Fil d'Ariane
Le président américain, Joe Biden, a accueilli, vendredi 18 août, les dirigeants du Japon et de la Corée du Sud à Camp David, près de Washington. Ce sommet qu'il a qualifié d'"historique" est censé envoyer un ferme message d'unité face à la Chine.
Le président sud-coréen, Yoon Suk Yeol (à gauche) et le Premier ministre japonais, Fumio Kishida (à droite), entourent le président américain, Joe Biden, lors d'une conférence de presse, le vendredi 18 août 2023, à Camp David, dans le Maryland, aux États-Unis.
"Nous avons écrit une page d'histoire aujourd'hui avec ce premier sommet et en prenant l'engagement de nous rencontrer, à ce niveau, tous les ans", a signifié le président américain, Joe Biden, aux côtés du Premier ministre japonais, Fumio Kishida, et du président sud-coréen, Yoon Suk Yeol, lors d’une une conférence de presse.
Les trois hommes se sont présentés devant la presse sans cravate, sous les arbres. Une touche de décontraction tranchant avec le sérieux de leurs propos. Joe Biden a ainsi annoncé que les trois pays se consulteraient systématiquement et "rapidement" à l'avenir face aux "menaces" les visant.
Il a plusieurs fois loué le "courage politique" de ses invités. Ces derniers ont travaillé au rapprochement de leurs deux pays en dépit du passé douloureux de la colonisation de la Corée du Sud par le Japon.

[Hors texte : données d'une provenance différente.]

Definition replace_file_sync (io : rewrite_outcome) (data : bytes) (l : AOFLog) : result unit * AOFLog :=
  match io with
  | TmpError m => (Err (OSError m), l)
  | OldFsyncError m =>
      if fh l then (Err (OSError m), l)
      else (Ok tt, with_file (with_handle l true (closed l)) data (length data) false)
  | ReplaceError m =>
      (Err (OSError m), with_file (with_handle l true (closed l)) (file l)
                          (if fh l then length (file l) else synced l) (dirty l))
  | OpenError m => (Err (OSError m), with_file (with_handle l true (closed l)) data (length data) (dirty l))
  | RewriteOk => (Ok tt, with_file (with_handle l true (closed l)) data (length data) false)
  end.

Definition rewrite (io : rewrite_outcome) (current_ms : Z) (es : dict bytes KeyEntry) (l : AOFLog) : result Z * AOFLog :=
  if negb (enabled l) then (Err (OSError (u "AOF is disabled")), l)
  else match build_rewrite_payload current_ms es with
       | Err e => (Err e, l)
       | Ok data => match replace_file_sync io data l with
                    | (Ok _, l') => (Ok (zlen data), l')
                    | (Err e, l') => (Err e, l')
                    end
       end.

(** ** Closing *)

(** [close] up to its wait for the writer, and from there on; an error of the
    last [fsync] is logged. *)
Definition close_begin (l : AOFLog) : AOFLog :=
  let l1 := with_handle l (fh l) true in
  match queue l1, writer_task l1 with
  | None, _ | _, WriterNone | _, WriterDone => l1
  | Some q, _ => put None l1 q
  end.

Definition close_finish (io : option str) (l : AOFLog) : AOFLog :=
  match writer_task l with
  | WriterNone | WriterDone =>
      let l1 := with_tasks l WriterNone false in
      let l2 := if fh l1 then with_handle (fsync_sync io l1).2 false (closed l1) else l1 in
      with_queue l2 None (woken l2) (putters l2)
  | _ => l
  end.

(** ** Runs of the log *)

(** An opened log with its tasks running. *)
Definition started (policy : AofFsync) (queue_max : Z) (contents : bytes) : AOFLog :=
  start_background_fsync (open_ None (new_log policy true queue_max contents)).2.

(** Everything that can happen between [start_background_fsync] and the end
    of [close], in any order, when no rewrite takes place and a write that does not
    fail is complete (a short one is acknowledged, which
    [aof_short_write_acknowledged] shows). *)
Inductive log_step (l : AOFLog) : AOFLog -> Prop :=
| step_append io argv : log_step l (append io argv l).2
| step_timeout i : log_step l (put_timeout i l)
| step_woken : log_step l (put_woken l)
| step_take : log_step l (writer_take l)
| step_write : log_step l (writer_write WroteAll l)
| step_write_error m : log_step l (writer_write (WriteError m) l)
| step_fsync io : log_step l (writer_fsync io l)
| step_tick io : log_step l (fsync_tick io l)
| step_close_begin : log_step l (close_begin l)
| step_close_finish io : log_step l (close_finish io l).

(** *** Futures *)

Definition argv_of (cs : list (list bytes * future)) (i : nat) : list bytes := default [] (fst <$> cs !! i).

Lemma resolve_lookup cs i r j :
  resolve cs i r !! j =
  match cs !! j with
  | Some (a, Waiting) => Some (a, if bool_decide (i = j) then r else Waiting)
  | x => x
  end.
Proof.
  unfold resolve. destruct (decide (i = j)) as [->|Hne].
  - rewrite bool_decide_true by done. destruct (cs !! j) as [[a []]|] eqn:E; rewrite ?E; try done.
    apply list_lookup_insert_eq. by eapply lookup_lt_Some.
  - rewrite bool_decide_false by done. destruct (cs !! i) as [[a []]|] eqn:E; try rewrite list_lookup_insert_ne by done.
    all: by destruct (cs !! j) as [[a' []]|].
Qed.

Lemma resolve_argv cs i r j : argv_of (resolve cs i r) j = argv_of cs j.
Proof. unfold argv_of. rewrite resolve_lookup. by destruct (cs !! j) as [[a []]|]. Qed.
Definition arg_errors (a : Args) : list (bool * str) :=
  [(negb ((1 <=? a_port a) && (a_port a <=? 65535)), u "port out of range: " ++ str_of_int (a_port a));
   (a_proto_max_bulk_len a <? 1024, u "proto-max-bulk-len must be >= 1024");
   (a_proto_max_array_len a <=? 0, u "proto-max-array-len must be > 0");
   (a_max_array_depth a <=? 0, u "max-array-depth must be > 0");
   (a_rdb_save_seconds a <? 0, u "rdb-save-seconds must be >= 0");
   (a_max_buffer_bytes a <? 1024, u "max-buffer-bytes must be >= 1024");
   (float_le_0 (a_partial_timeout_sec a), u "partial-timeout-sec must be > 0");
   (float_le_0 (a_client_idle_timeout_sec a), u "client-idle-timeout-sec must be > 0");
   (a_max_clients a <=? 0, u "max-clients must be > 0");
   (a_max_auth_failures a <=? 0, u "max-auth-failures must be > 0");
   (a_aof_queue_max_commands a <=? 0, u "aof-queue-max-commands must be > 0");
   (float_le_0 (a_aof_enqueue_timeout_sec a), u "aof-enqueue-timeout-sec must be > 0");
   (a_replica_backlog_max_bytes a <? 1024, u "replica-backlog-max-bytes must be >= 1024");
   (a_replica_pending_max_commands a <=? 0, u "replica-pending-max-commands must be > 0");
   (a_persistence_max_load_bytes a <? 1024, u "persistence-max-load-bytes must be >= 1024");
   (a_maxmemory_bytes a <? 0, u "maxmemory-bytes must be >= 0");
   (empty_str (a_requirepass a), u "requirepass must not be empty");
   (empty_str (a_masterauth a), u "masterauth must not be empty")].

(** [config_from_args]: the message with which it exits, or the
    configuration.  [absolute] makes a directory absolute. *)
Definition config_from_args (absolute : str -> str) (a : Args) : str + Config :=
  match first_error (arg_errors a) with
  | Some msg => inl msg
  | None =>
      let '(role, rhost, rport) :=
        match a_replicaof a with
        | None => (master, None, None)
        | Some (h, p) => (replica, Some h, Some p)
        end in
      inr (mkConfig (a_host a) (a_port a) (absolute (a_dir a)) (a_dbfilename a) (a_aof_enabled a) (a_aof_filename a)
        (a_aof_fsync a) role rhost rport (a_log_level a) (a_rdb_save_seconds a) (a_proto_max_bulk_len a)
        (a_proto_max_array_len a) (a_max_array_depth a) (a_max_buffer_bytes a) (a_partial_timeout_sec a)
        (a_client_idle_timeout_sec a) (a_max_clients a) (a_max_auth_failures a) (a_aof_queue_max_commands a)
        (a_aof_enqueue_timeout_sec a) (a_replica_backlog_max_bytes a) (a_replica_pending_max_commands a)
        (a_persistence_max_load_bytes a) (a_maxmemory_bytes a) (a_maxmemory_policy a) (a_requirepass a)
        (a_masterauth a) (a_allow_unprotected_non_loopback a))
  end.

(** ** Properties *)

Lemma first_error_none checks : first_error checks = None -> Forall (fun c => c.1 = false) checks.
Proof.
  unfold first_error. induction checks as [|[c m] l IH]; simpl; [constructor|]. destruct c; [done|]. eauto.
Qed.

(** What the rest of the server relies on. *)
Record config_ok (c : Config) : Prop := {
  cok_port : 1 <= port c <= 65535;
  cok_bulk : 1024 <= proto_max_bulk_len c;
  cok_array : 0 < proto_max_array_len c;
  cok_depth : 0 < cfg_max_array_depth c;
  cok_buffer : 1024 <= cfg_max_buffer_bytes c;
  cok_clients : 0 < max_clients c;
  cok_auth : 0 < max_auth_failures c;
  cok_queue : 0 < aof_queue_max_commands c;
  cok_backlog : 1024 <= replica_backlog_max_bytes c;
  cok_pending : 0 < replica_pending_max_commands c;
  cok_load : 1024 <= persistence_max_load_bytes c;
  cok_memory : 0 <= cfg_maxmemory_bytes c;
  cok_save : 0 <= rdb_save_seconds c;
  cok_partial : float_le_0 (partial_timeout_sec c) = false;
  cok_idle : float_le_0 (client_idle_timeout_sec c) = false;
  cok_enqueue : float_le_0 (aof_enqueue_timeout_sec c) = false;
  cok_password : requirepass c <> Some [];
  cok_masterauth : masterauth c <> Some [];
  cok_replica : if is_replica c
                then exists h p, replicaof_host c = Some h /\ h <> [] /\ replicaof_port c = Some p /\ 1 <= p <= 65535
                else replicaof_host c = None /\ replicaof_port c = None
}.

Lemma parse_replicaof_ok ui v h p : parse_replicaof ui v = inr (h, p) -> h <> [] /\ 1 <= p <= 65535.
Proof.
  unfold parse_replicaof. destruct (rpartition_colon v) as [[[|c h'] t]|]; [done| |done].
  destruct (int_of_str ui t) as [q|]; [|done]. case_if; [|done]. intros [= <- <-]. split; [done|lia].
Qed.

Le président américain a choisi à dessein de les accueillir à Camp David, une résidence de campagne des présidents proche de Washington. Le nom est intimement lié à l'histoire des négociations de paix au Proche-Orient.
Insistant également sur la symbolique du lieu, Yoon Suk Yeol a estimé que la rencontre ouvrait un "nouveau chapitre" dans les relations entre les trois pays. Fumio Kishida a pour sa part évoqué leur "détermination à ouvrir une nouvelle ère."
Dans une déclaration conjointe publiée vendredi, les États-Unis, le Japon et la Corée du Sud ont condamné le "comportement dangereux et agressif" et les "revendications maritimes illégales" de la Chine, sur fond de tensions entre Pékin et les Philippines autour d'un atoll disputé.
Dans ce texte commun, baptisé "L'esprit de Camp David", ils ajoutent : "Nous réaffirmons l'importance de la paix et de la stabilité dans le détroit de Taïwan." "Ce sommet n'était pas consacré à la Chine", a assuré Joe Biden. Il a toutefois reconnu que "la Chine (avait) évidemment été un sujet."
Le dirigeant américain a récemment qualifié la deuxième puissance mondiale de "bombe à retardement", référence à sa situation économique et démographique. Il assure néanmoins qu'il espère toujours rencontrer le président chinois Xi Jinping "cet automne."
Depuis Camp David, les trois pays ont également appelé une nouvelle fois la Corée du Nord à "abandonner son programme nucléaire et de missiles balistiques." Ils vont mettre en place un programme d'exercices militaires conjoints sur plusieurs années. Mais selon le principal conseiller à la sécurité de la Maison Blanche, Jake Sullivan, cette coopération renforcée n'est "pas un Otan pour le Pacifique."
Washington, Tokyo et Séoul entendent également coopérer en matière économique, par exemple via un mécanisme d'alerte censé signaler les risques de pénurie de certains produits ou matières premières.
Pékin ne cache pas son hostilité face à ce dialogue à trois. Le ministre chinois des Affaires étrangères, Wang Yi, a par exemple mis en garde récemment Séoul et Tokyo : "Vous pouvez blondir vos cheveux ou faire affiner votre nez autant que vous voulez, vous ne serez jamais Européens ou Occidentaux (...). Nous devons savoir où sont nos racines." Il a appelé la Chine, la Corée du Sud et le Japon à "travailler ensemble."
Washington parie au contraire que le Japon et la Corée du Sud sont prêts à se tourner vers l'Occident. Et l'un vers l'autre, en dépit des marques laissées par la colonisation brutale de la péninsule coréenne par le Japon entre 1910 et 1945.
Le rapprochement ne fait pas l'unanimité dans l'opinion publique, qu'elle soit coréenne ou japonaise. Le défi pour Washington sera donc de faire durer la relation trilatérale au-delà des changements de dirigeants. "Nous ne parlons pas d'un jour, d'une semaine ou d'un mois. Il s'agit de décennies" de coopération, a voulu croire Joe Biden vendredi.